When To Call It Quits: Is It Beyond Repair?
Sometimes, the rust is too deep. Too widespread. The machine is old. It’s costing you more in cleaning supplies and failed washes than a new one would. Look at the drum. Is it pitted? Is the rust coming through the enamel (if it has any)? Is the control panel corroded to hell? If you’re seeing significant structural damage, it might be time. Especially if it’s affecting performance. Leaking. Making weird noises. Don’t pour money into a sinking ship. A decent new washer can be had for $500-$700 these days. Maybe $900 for a really good one. Why fight a losing battle?
| Method | Pros | Cons | Best For |
|---|---|---|---|
| Baking Soda Paste | Gentle, cheap, readily available | Slower, less effective on heavy rust | Light exterior rust, mild internal stains |
| CLR | Fast, powerful, effective | Harsh chemicals, requires ventilation/gloves, can damage finishes | Stubborn exterior rust |
| Vinegar | Natural, good for internal cleaning, deodorizes | Can be slow, smell is strong | Internal drum cleaning, moderate rust |
| Lemon Juice & Salt | Natural, smells better than vinegar | Less powerful than vinegar or CLR | Very light rust spots |
| Commercial Cleaners | Convenient, formulated for purpose | Can be pricey, effectiveness varies | General internal maintenance, light to moderate stains |
Look, rust happens. It’s a fact of appliance life. But it doesn’t have to ruin your machine. Or your clothes. A little effort. The right approach. You can beat it. Just don’t be lazy about it. Or stupid. Use your head. Use the right tools. Your laundry will thank you. Your eyes will thank you. And your wallet might thank you too, if you prevent the need for a premature replacement. Honestly, it’s not that hard. Just gotta do it.

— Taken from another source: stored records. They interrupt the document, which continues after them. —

(* accfg/idxd.h:129-159 dsa_completion_status *)
Definition dsa_completion_status_value (x : dsa_completion_status) : Z :=
  match x with
  | DSA_COMP_NONE => 0 | DSA_COMP_SUCCESS => 1 | DSA_COMP_SUCCESS_PRED => 2 | DSA_COMP_PAGE_FAULT_NOBOF => 3
  | DSA_COMP_PAGE_FAULT_IR => 4 | DSA_COMP_BATCH_FAIL => 5 | DSA_COMP_BATCH_PAGE_FAULT => 6
  | DSA_COMP_DR_OFFSET_NOINC => 7 | DSA_COMP_DR_OFFSET_ERANGE => 8 | DSA_COMP_DIF_ERR => 9
  | DSA_COMP_BAD_OPCODE => 0x10 | DSA_COMP_INVALID_FLAGS => 17 | DSA_COMP_NOZERO_RESERVE => 18
  | DSA_COMP_XFER_ERANGE => 19 | DSA_COMP_DESC_CNT_ERANGE => 20 | DSA_COMP_DR_ERANGE => 21
  | DSA_COMP_OVERLAP_BUFFERS => 22 | DSA_COMP_DCAST_ERR => 23 | DSA_COMP_DESCLIST_ALIGN => 24
  | DSA_COMP_INT_HANDLE_INVAL => 25 | DSA_COMP_CRA_XLAT => 26 | DSA_COMP_CRA_ALIGN => 27
  | DSA_COMP_ADDR_ALIGN => 28 | DSA_COMP_PRIV_BAD => 29 | DSA_COMP_TRAFFIC_CLASS_CONF => 30
  | DSA_COMP_PFAULT_RDBA => 31 | DSA_COMP_HW_ERR1 => 32 | DSA_COMP_HW_ERR_DRB => 33
  | DSA_COMP_TRANSLATION_FAIL => 34
  end.
Definition dsa_completion_statuses : list dsa_completion_status :=
  [DSA_COMP_NONE; DSA_COMP_SUCCESS; DSA_COMP_SUCCESS_PRED; DSA_COMP_PAGE_FAULT_NOBOF; DSA_COMP_PAGE_FAULT_IR;
   DSA_COMP_BATCH_FAIL; DSA_COMP_BATCH_PAGE_FAULT; DSA_COMP_DR_OFFSET_NOINC; DSA_COMP_DR_OFFSET_ERANGE;
   DSA_COMP_DIF_ERR; DSA_COMP_BAD_OPCODE; DSA_COMP_INVALID_FLAGS; DSA_COMP_NOZERO_RESERVE;
   DSA_COMP_XFER_ERANGE; DSA_COMP_DESC_CNT_ERANGE; DSA_COMP_DR_ERANGE; DSA_COMP_OVERLAP_BUFFERS;
   DSA_COMP_DCAST_ERR; DSA_COMP_DESCLIST_ALIGN; DSA_COMP_INT_HANDLE_INVAL; DSA_COMP_CRA_XLAT;
   DSA_COMP_CRA_ALIGN; DSA_COMP_ADDR_ALIGN; DSA_COMP_PRIV_BAD; DSA_COMP_TRAFFIC_CLASS_CONF;
   DSA_COMP_PFAULT_RDBA; DSA_COMP_HW_ERR1; DSA_COMP_HW_ERR_DRB; DSA_COMP_TRANSLATION_FAIL].

(* accfg/idxd.h:161-186 iax_completion_status *)
Inductive iax_completion_status : Set :=
  | IAX_COMP_NONE | IAX_COMP_SUCCESS | IAX_COMP_PAGE_FAULT_IR | IAX_COMP_OUTBUF_OVERFLOW
  | IAX_COMP_BAD_OPCODE | IAX_COMP_INVALID_FLAGS | IAX_COMP_NOZERO_RESERVE | IAX_COMP_INVALID_SIZE
  | IAX_COMP_OVERLAP_BUFFERS | IAX_COMP_INT_HANDLE_INVAL | IAX_COMP_CRA_XLAT | IAX_COMP_CRA_ALIGN
  | IAX_COMP_ADDR_ALIGN | IAX_COMP_PRIV_BAD | IAX_COMP_TRAFFIC_CLASS_CONF | IAX_COMP_PFAULT_RDBA
  | IAX_COMP_HW_ERR1 | IAX_COMP_HW_ERR_DRB | IAX_COMP_TRANSLATION_FAIL | IAX_COMP_PRS_TIMEOUT
  | IAX_COMP_WATCHDOG | IAX_COMP_INVALID_COMP_FLAG | IAX_COMP_INVALID_FILTER_FLAG
  | IAX_COMP_INVALID_NUM_ELEMS.

(* accfg/idxd.h:161-186 iax_completion_status *)
Definition iax_completion_status_value (x : iax_completion_status) : Z :=
  match x with
  | IAX_COMP_NONE => 0 | IAX_COMP_SUCCESS => 1 | IAX_COMP_PAGE_FAULT_IR => 0x04
  | IAX_COMP_OUTBUF_OVERFLOW => 5 | IAX_COMP_BAD_OPCODE => 0x10 | IAX_COMP_INVALID_FLAGS => 17
  | IAX_COMP_NOZERO_RESERVE => 18 | IAX_COMP_INVALID_SIZE => 19 | IAX_COMP_OVERLAP_BUFFERS => 0x16
  | IAX_COMP_INT_HANDLE_INVAL => 0x19 | IAX_COMP_CRA_XLAT => 26 | IAX_COMP_CRA_ALIGN => 27
  | IAX_COMP_ADDR_ALIGN => 28 | IAX_COMP_PRIV_BAD => 29 | IAX_COMP_TRAFFIC_CLASS_CONF => 30
  | IAX_COMP_PFAULT_RDBA => 31 | IAX_COMP_HW_ERR1 => 32 | IAX_COMP_HW_ERR_DRB => 33
  | IAX_COMP_TRANSLATION_FAIL => 34 | IAX_COMP_PRS_TIMEOUT => 35 | IAX_COMP_WATCHDOG => 36
  | IAX_COMP_INVALID_COMP_FLAG => 0x30 | IAX_COMP_INVALID_FILTER_FLAG => 49
  | IAX_COMP_INVALID_NUM_ELEMS => 0x33
  end.
Definition iax_completion_statuses : list iax_completion_status :=
  [IAX_COMP_NONE; IAX_COMP_SUCCESS; IAX_COMP_PAGE_FAULT_IR; IAX_COMP_OUTBUF_OVERFLOW; IAX_COMP_BAD_OPCODE;
   IAX_COMP_INVALID_FLAGS; IAX_COMP_NOZERO_RESERVE; IAX_COMP_INVALID_SIZE; IAX_COMP_OVERLAP_BUFFERS;
   IAX_COMP_INT_HANDLE_INVAL; IAX_COMP_CRA_XLAT; IAX_COMP_CRA_ALIGN; IAX_COMP_ADDR_ALIGN; IAX_COMP_PRIV_BAD;
   IAX_COMP_TRAFFIC_CLASS_CONF; IAX_COMP_PFAULT_RDBA; IAX_COMP_HW_ERR1; IAX_COMP_HW_ERR_DRB;
   IAX_COMP_TRANSLATION_FAIL; IAX_COMP_PRS_TIMEOUT; IAX_COMP_WATCHDOG; IAX_COMP_INVALID_COMP_FLAG;
   IAX_COMP_INVALID_FILTER_FLAG; IAX_COMP_INVALID_NUM_ELEMS].

(* accfg/idxd.h:510-513 idxd_win_type *)
Inductive idxd_win_type : Set :=
  | IDXD_WIN_TYPE_SA_SS | IDXD_WIN_TYPE_SA_MS.

(* accfg/idxd.h:510-513 idxd_win_type *)
Definition idxd_win_type_value (x : idxd_win_type) : Z :=
  match x with
  | IDXD_WIN_TYPE_SA_SS => 0 | IDXD_WIN_TYPE_SA_MS => 1
  end.
Definition idxd_win_types : list idxd_win_type :=
  [IDXD_WIN_TYPE_SA_SS; IDXD_WIN_TYPE_SA_MS].

(** ** Structures *)

Definition uint8_t : ctype := UInt 1.
Definition uint16_t : ctype := UInt 2.
Definition uint32_t : ctype := UInt 4.
Definition uint64_t : ctype := UInt 8.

Frequently Asked Questions
Is it normal for a washing machine to rust?
It’s common, especially on older machines or in humid environments, but not ideal. Minor surface rust on the exterior can occur due to spills or condensation. Rust on the interior drum or components is a sign of a problem that needs addressing, as it can damage clothes and indicate deeper corrosion.
How can I tell if the rust is damaging my clothes?

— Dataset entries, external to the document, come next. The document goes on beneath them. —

Definition Value_String (v : Value) : string :=
  match v with
  | boolValue b => strconv.FormatBool b
  | intValue n => strconv.Itoa n
  | stringValue s => s
  | userValue text _ => text
  end.

Definition IsBoolFlag (v : Value) : bool :=
  match v with
  | boolValue _ => true
  | userValue _ b => b
  | _ => false
  end.

Record Flag : Type := {
  Name : string;
  Usage : string;
  Value_ : Value;
  DefValue : string
}.

(** A flag set: the flags defined so far and, after parsing, the
    arguments that are left. *)
Record FlagSet : Type := {
  name : string;
  errorHandling : ErrorHandling;
  formal : list Flag;
  args : list string
}.

Definition NewFlagSet (name : string) (errorHandling : ErrorHandling)
  : FlagSet :=
  {| name := name; errorHandling := errorHandling; formal := []; args := [] |}.

Definition defined (f : FlagSet) (name : string) : bool :=
  existsb (fun fl => String.eqb (Name fl) name) (formal f).

(** [f.Var(value, name, usage)]: the default text is the text of
    the value at definition time; defining a name twice panics. *)
Definition Var (value : Value) (name usage : string) (f : FlagSet)
  : res FlagSet :=
  if defined f name then Panic ("flag redefined: " ++ name)
  else Ret {| flag.name := flag.name f;
              errorHandling := errorHandling f;
              formal := formal f ++ [ {| Name := name; Usage := usage;
                                         Value_ := value;
                                         DefValue := Value_String value |} ];
              args := args f |}.

(** [f.Bool(name, value, usage)], [f.Int(...)], [f.String(...)]. *)
Definition Bool (name : string) (value : bool) (usage : string) :=
  Var (boolValue value) name usage.
Definition Int (name : string) (value : Z) (usage : string) :=
  Var (intValue value) name usage.
Definition String_ (name value usage : string) :=
  Var (stringValue value) name usage.

Fixpoint insert_sorted (fl : Flag) (l : list Flag) : list Flag :=
  match l with
  | [] => [fl]
  | x :: l' =>
      if String.leb (Name fl) (Name x) then fl :: l
      else x :: insert_sorted fl l'
  end.

(** The flags [f.VisitAll] visits: all of them, in the order of
    their names. *)
Definition VisitAll (f : FlagSet) : list Flag :=
  foldr insert_sorted [] (formal f).

Definition Args (f : FlagSet) : list string := args f.
Definition NArg (f : FlagSet) : Z := len (args f).

(** [f.Arg(i)]: the empty string when there is no such argument. *)
Definition Arg (f : FlagSet) (i : Z) : string :=
  match index (args f) i with
  | Ret s => s
  | Panic _ => EmptyString
  end.

End flag.

(** ** The process: streams and exit *)

Record streams : Type := {
  stdout : string;
  stderr : string
}.

(** How a process ends: [os.Exit(code)], a panic, or an exit taken
    inside the flag package (a flag set made with [flag.ExitOnError]
    ends the process itself when parsing fails). *)
Inductive ending : Type :=
| Exit (code : Z)
| Panicked (msg : string)
| FlagExit.

Inductive step (A : Type) : Type :=
| Next (a : A) (s : streams)
| Stop (e : ending) (s : streams).
Arguments Next {A} a s.
Arguments Stop {A} e s.

(** A command of the process: it reads and extends the streams, and
    either goes on with a value or ends the process. *)
Record proc (A : Type) : Type := Proc { run : streams -> step A }.
Arguments Proc {A} run.
Arguments run {A} p s.

#[global] Instance proc_ret : MRet proc := fun A a => Proc (fun s => Next a s).
#[global] Instance proc_bind : MBind proc := fun A B f m =>
  Proc (fun s => match run m s with
                 | Next a s' => run (f a) s'
                 | Stop e s' => Stop e s'
                 end).

(** A partial operation inside the process: its panic ends it. *)
Definition lift {A : Type} (r : res A) : proc A :=
  Proc (fun s => match r with
                 | Ret a => Next a s
                 | Panic msg => Stop (Panicked msg) s
                 end).

Inductive Writer : Type := os_Stdout | os_Stderr.

(** [fmt.Fprintf(w, ...)] with the formatted text. *)
Definition Fprintf (w : Writer) (text : string) : proc unit :=
  Proc (fun s => Next tt match w with
                         | os_Stdout => {| stdout := stdout s ++ text;
                                           stderr := stderr s |}
                         | os_Stderr => {| stdout := stdout s;
                                           stderr := stderr s ++ text |}
                         end).

(** [os.Exit(code)]. *)
Definition os_Exit {A : Type} (code : Z) : proc A :=
  Proc (fun s => Stop (Exit code) s).

(** A loop [for _, x := range l { body }]. *)
Fixpoint for_each {A : Type} (l : list A) (body : A -> proc unit) : proc unit :=
  match l with
  | [] => mret tt
  | x :: l' => body x ≫= fun _ => for_each l' body
  end.

Definition no_streams : streams :=
  {| stdout := EmptyString; stderr := EmptyString |}.

(** ** Package cli *)

Module cli.

(** A method declared on a handler's type: its parameters after the
    receiver, whether the last one is written [...T], its results,
    and its body as a function of the arguments after the
    receiver. *)
Record method_decl : Type := {
  decl_name : string;
  decl_params : list reflect.rtype;
  decl_variadic : bool;
  decl_results : list reflect.rtype;
  decl_body : list reflect.Value -> res (list effect * list reflect.Value)
}.

(** A value of interface type [command]: its dynamic type, the
    exported methods of that type besides [String] and [Flags], the
    text [String()] returns, and what [Flags] does to the flag set
    it is given. A handler is a value, never the nil interface. *)
Record command : Type := {
  TypeOf : reflect.rtype;
  methods : list method_decl;
  command_String : string;
  Flags : flag.FlagSet -> res flag.FlagSet
}.

(** The method as reflection presents it: the receiver is the first
    input of its type and the first argument of its function. *)
Definition method_of (recv : reflect.rtype) (d : method_decl)
  : reflect.Method :=
  {| reflect.Method_Name := decl_name d;
     reflect.Method_Type :=
       {| reflect.ins := recv :: decl_params d;
          reflect.outs := decl_results d;
          reflect.IsVariadic := decl_variadic d |};
     reflect.Method_Func := fun in_ =>
       match in_ with
       | _ :: rest => decl_body d rest
       | [] => Panic "reflect: Call with too few input arguments"
       end |}.

(** [reflect.TypeOf(command).MethodByName(name)]: [None] when the
    boolean result is false. *)
Definition MethodByName (c : command) (name : string)
  : option reflect.Method :=
  method_of (TypeOf c)
    <$> find (fun d => String.eqb (decl_name d) name) (methods c).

Look for faint orange or brownish-yellow stains appearing on your laundry after washing, particularly on white or light-colored items. These marks are often difficult to remove and are a clear indicator that rust is present inside the washing machine drum or other metal parts that come into contact with your clothes.
Can rust inside a washing machine be completely removed?

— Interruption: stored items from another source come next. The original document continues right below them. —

Lemma loop_reaches_signal (P : Platform) (s : Session) (pre : list Iter) :
  forall (it : Iter) (rest : list Iter) (buf : bytes) (total : Z) (w : World),
    it_signal it = true ->
    exists total' w',
      streaming_loop P s (pre ++ it :: rest) buf total w = (Ok total', w')
      /\ (reads_in (trace w') <= reads_in (trace w) + length pre)%nat.
Proof.
  assert (Hsay : forall msg w, reads_in (trace (say msg w)) = reads_in (trace w)).
  { intros msg w. unfold say. cbn [trace]. rewrite reads_in_app. cbn. lia. }
  assert (Hread : forall w, reads_in (trace (after_read s w)) = S (reads_in (trace w))).
  { intros w. unfold after_read. cbn [trace]. rewrite reads_in_app. cbn. lia. }
  induction pre as [|x pre IH]; intros it rest buf total w Hsig.
  - cbn [app]. rewrite turn_cancelled by now left.
    do 2 eexists. split; [reflexivity|]. cbn [trace]. lia.
  - cbn [app length]. rewrite streaming_loop_cons. cbv zeta.
    set (w0 := if it_signal x then sigint_handler w else w).
    assert (H0 : trace w0 = trace w) by (subst w0; now destruct (it_signal x)).
    destruct (g_stop w0); [do 2 eexists; split; [reflexivity|rewrite H0; lia]|].
    destruct (expired s x); [do 2 eexists; split; [reflexivity|rewrite H0; lia]|].
    destruct (classify P (rd_ret (it_read x))).
    + lazymatch goal with
      | |- exists _ _, streaming_loop _ _ _ ?b ?t ?w1 = _ /\ _ =>
        destruct (IH it rest b t w1 Hsig) as (total' & w' & -> & Hle)
      end.
      do 2 eexists. split; [reflexivity|]. rewrite Hread, H0 in Hle. lia.
    + lazymatch goal with
      | |- exists _ _, streaming_loop _ _ _ ?b ?t ?w1 = _ /\ _ =>
        destruct (IH it rest b t w1 Hsig) as (total' & w' & -> & Hle)
      end.
      do 2 eexists. split; [reflexivity|]. rewrite Hsay, Hread, H0 in Hle. lia.
    + do 2 eexists. split; [reflexivity|]. rewrite Hsay, Hread, H0. lia.
    + unfold fwrite. cbn [fst snd]. destruct (negb _).
      * do 2 eexists. split; [reflexivity|]. rewrite Hsay. cbn [trace].
        rewrite reads_in_app, Hread, H0. cbn. lia.
      * lazymatch goal with
        | |- exists _ _, streaming_loop _ _ _ ?b ?t ?w1 = _ /\ _ =>
          destruct (IH it rest b t w1 Hsig) as (total' & w' & -> & Hle)
        end.
        do 2 eexists. split; [reflexivity|]. cbn [trace] in Hle.
        rewrite reads_in_app, Hread, H0 in Hle. cbn in Hle. lia.
Qed.

(** X8. A signal always ends the session in good order: when some turn of
    the script finds that SIGINT or SIGTERM has arrived, the loop ends there
    at the latest, no more reads are issued than there were turns before it,
    the teardown runs and the process exits with status 0. *)
Theorem signal_ends_session (P : Platform) (E : Env) (c : Config) (w w1 : World)
    (s : Session) (pre rest : list Iter) (it : Iter) :
  open_session P E c w = (Ok s, w1) ->
  script E = pre ++ it :: rest ->
  it_signal it = true ->
  let r := run_session P E c w in
  exit_code r = Some 0
  /\ (reads_in (trace (snd r)) <= reads_in (trace w) + length pre)%nat
  /\ exists total before, trace (snd r) = before ++ closing_events s total.
Proof.
  intros Hopen Hscript Hsig r. subst r.
  destruct (loop_reaches_signal P s pre it rest (s_buffer s) 0 w1 Hsig)
    as (total & w2 & Hloop & Hle).
  rewrite <- Hscript in Hloop.
  rewrite (run_session_finished _ _ _ _ _ _ _ _ Hopen Hloop).
  destruct (open_session_spec _ _ _ _ _ _ Hopen) as (front & others & freq & _ & _ & Hw1).
  split; [reflexivity|]. cbn [snd trace]. split; [|now do 2 eexists].
  assert (H1 : reads_in (trace w1) = reads_in (trace w)).
  { rewrite Hw1. cbn [trace]. rewrite reads_in_app. cbn. lia. }
  rewrite reads_in_app. cbn. lia.
Qed.

Lemma signal_ends_session_witness :
  let E := demo_env [good_turn 2000 2 two_samples; signalled_turn;
                     good_turn 4000 2 two_samples] in
  let r := run_session demo_platform E demo_cfg (boot ∅) in
  exit_code r = Some 0
  /\ (reads_in (trace (snd r)) <= reads_in [] + 1)%nat
  /\ exists total before,
       trace (snd r) = before ++ closing_events (demo_session E) total.
Proof.
  intros E r.
  apply (signal_ends_session demo_platform E demo_cfg (boot ∅) (demo_opened E)
           (demo_session E) [good_turn 2000 2 two_samples]
           [good_turn 4000 2 two_samples] signalled_turn); reflexivity.
Defined.

(** ** Durations that are already over *)







(** ** What a session leaves alone *)

(** However [open_session] ends, it has either opened the session or
    stopped with status 1 or by an exception, with the files and the flag as
    they were. *)
Lemma open_session_outcome (P : Platform) (E : Env) (c : Config) (w : World) :
  (exists s w1, open_session P E c w = (Ok s, w1))
  \/ (exists w', (open_session P E c w = (Exit 1, w') \/ open_session P E c w = (Throw, w'))
                 /\ fs w' = fs w /\ g_stop w' = g_stop w).
Proof.
  unfold open_session.
  destruct (enumerate E (devArgs c)) as [|front others];
    [right; eexists; split; [left; reflexivity | split; reflexivity]|].
  destruct (make E (devArgs c));
    [|right; eexists; split; [left; reflexivity | split; reflexivity]].
  mstep.
  destruct (wifi2g_cases (wifiCh c)) as [[freq Hfreq] | Hthrow];
    [rewrite Hfreq | rewrite Hthrow; right; eexists; split;
                     [right; reflexivity | split; reflexivity]].
  mstep.
  destruct (setSampleRate_throws E);
    [right; eexists; split; [right; reflexivity | split; reflexivity]|].
  destruct (setBandwidth_throws E);
    [right; eexists; split; [right; reflexivity | split; reflexivity]|].
  destruct (setFrequency_throws E);
    [right; eexists; split; [right; reflexivity | split; reflexivity]|].
  destruct (setDCOffsetMode_throws E), (setIQBalance_throws E), (setGain_throws E); mstep.
  all: destruct (setupStream E (fmt c)); mstep;
    [|right; eexists; split; [left; reflexivity | split; reflexivity]].
  all: unfold fopen_wb;
    destruct (fopen E _); mstep;
    [left; do 2 eexists; reflexivity
    |right; eexists; split; [left; reflexivity | split; reflexivity]].
Qed.

(** The loop ends normally or runs out of script; it never leaves the
    process or throws, it writes to no file but the binary output, and it
    sets the flag only on a signal. *)
Lemma loop_frame (P : Platform) (s : Session) (turns : list Iter) :
  forall (buf : bytes) (total : Z) (w : World),
    let r := streaming_loop P s turns buf total w in
    ((exists total', fst r = Ok total') \/ fst r = Pending)
    /\ (forall p, p <> s_binPath s -> fs (snd r) !! p = fs w !! p)
    /\ (g_stop w = true -> g_stop (snd r) = true)
    /\ (Forall (fun it => it_signal it = false) turns -> g_stop (snd r) = g_stop w).
Proof.
  induction turns as [|it turns IH]; intros buf total w r; subst r.
  - cbn. repeat split; auto.
  - rewrite streaming_loop_cons. cbv zeta.
    set (w0 := if it_signal it then sigint_handler w else w).
    assert (Hfs0 : fs w0 = fs w) by (subst w0; now destruct (it_signal it)).
    assert (Hup : g_stop w = true -> g_stop w0 = true)
      by (subst w0; now destruct (it_signal it)).
    assert (Hquiet : Forall (fun it => it_signal it = false) (it :: turns) ->
                     g_stop w0 = g_stop w /\ Forall (fun it => it_signal it = false) turns).
    { intros H. apply Forall_cons in H as [H Hrest]. subst w0. now rewrite H. }
    destruct (g_stop w0) eqn:Hg0.
    { cbn [fst snd]. rewrite Hfs0, Hg0. repeat split; eauto.
      intros H. apply Hquiet in H as [H _]. congruence. }
    assert (Hw : g_stop w = false)
      by (destruct (g_stop w); [now specialize (Hup eq_refl) | reflexivity]).
    destruct (expired s it).
    { cbn [fst snd]. rewrite Hfs0, Hg0. repeat split; eauto; congruence. }
    destruct (classify P (rd_ret (it_read it))).
    + edestruct IH as (Hres & Hfs & _ & Hq). split; [exact Hres|].
      split; [intros p Hp; rewrite Hfs by exact Hp; cbn [fs after_read]; now rewrite Hfs0|].
      split; [congruence|]. intros H. apply Hquiet in H as [_ H].
      rewrite Hq by exact H. cbn [g_stop after_read]. congruence.
    + edestruct IH as (Hres & Hfs & _ & Hq). split; [exact Hres|].
      split; [intros p Hp; rewrite Hfs by exact Hp; cbn [fs after_read say]; now rewrite Hfs0|].
      split; [congruence|]. intros H. apply Hquiet in H as [_ H].
      rewrite Hq by exact H. cbn [g_stop after_read say]. congruence.
    + cbn [fst snd fs g_stop after_read say]. rewrite Hfs0.
      repeat split; eauto; congruence.
    + unfold fwrite. cbn [fst snd]. destruct (negb _).
      * cbn [fst snd fs g_stop after_read say]. rewrite Hfs0.
        split; [eauto|]. split; [intros p Hp; now rewrite lookup_insert_ne by auto|].
        split; congruence.
      * edestruct IH as (Hres & Hfs & _ & Hq). split; [exact Hres|].
        split; [intros p Hp; rewrite Hfs by exact Hp; cbn [fs after_read];
                rewrite lookup_insert_ne by auto; now rewrite Hfs0|].
        split; [congruence|]. intros H. apply Hquiet in H as [_ H].
        rewrite Hq by exact H. cbn [g_stop after_read]. congruence.
Qed.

Light to moderate rust stains inside the drum can often be removed with dedicated cleaning cycles using vinegar, baking soda, or commercial washing machine cleaners. However, deep pitting or widespread corrosion might be impossible to completely eliminate and could require professional assessment or machine replacement.
What’s the best way to prevent rust on the washing machine’s exterior?
Regularly wipe down the exterior, especially around the lid, dispenser drawers, and base, to remove spills and condensation. Ensure the laundry area is well-ventilated to minimize humidity. Address any drips or leaks promptly. Avoid leaving damp items on or around the machine.
Should I be worried about rust spots on the washing machine’s control panel?
Yes, rust spots on the control panel are a concern. They often indicate moisture ingress, which can damage the electronic components underneath. While you can try to clean light surface rust gently, persistent or spreading rust suggests a potential electrical issue or seal failure that needs immediate attention to prevent further damage or safety hazards.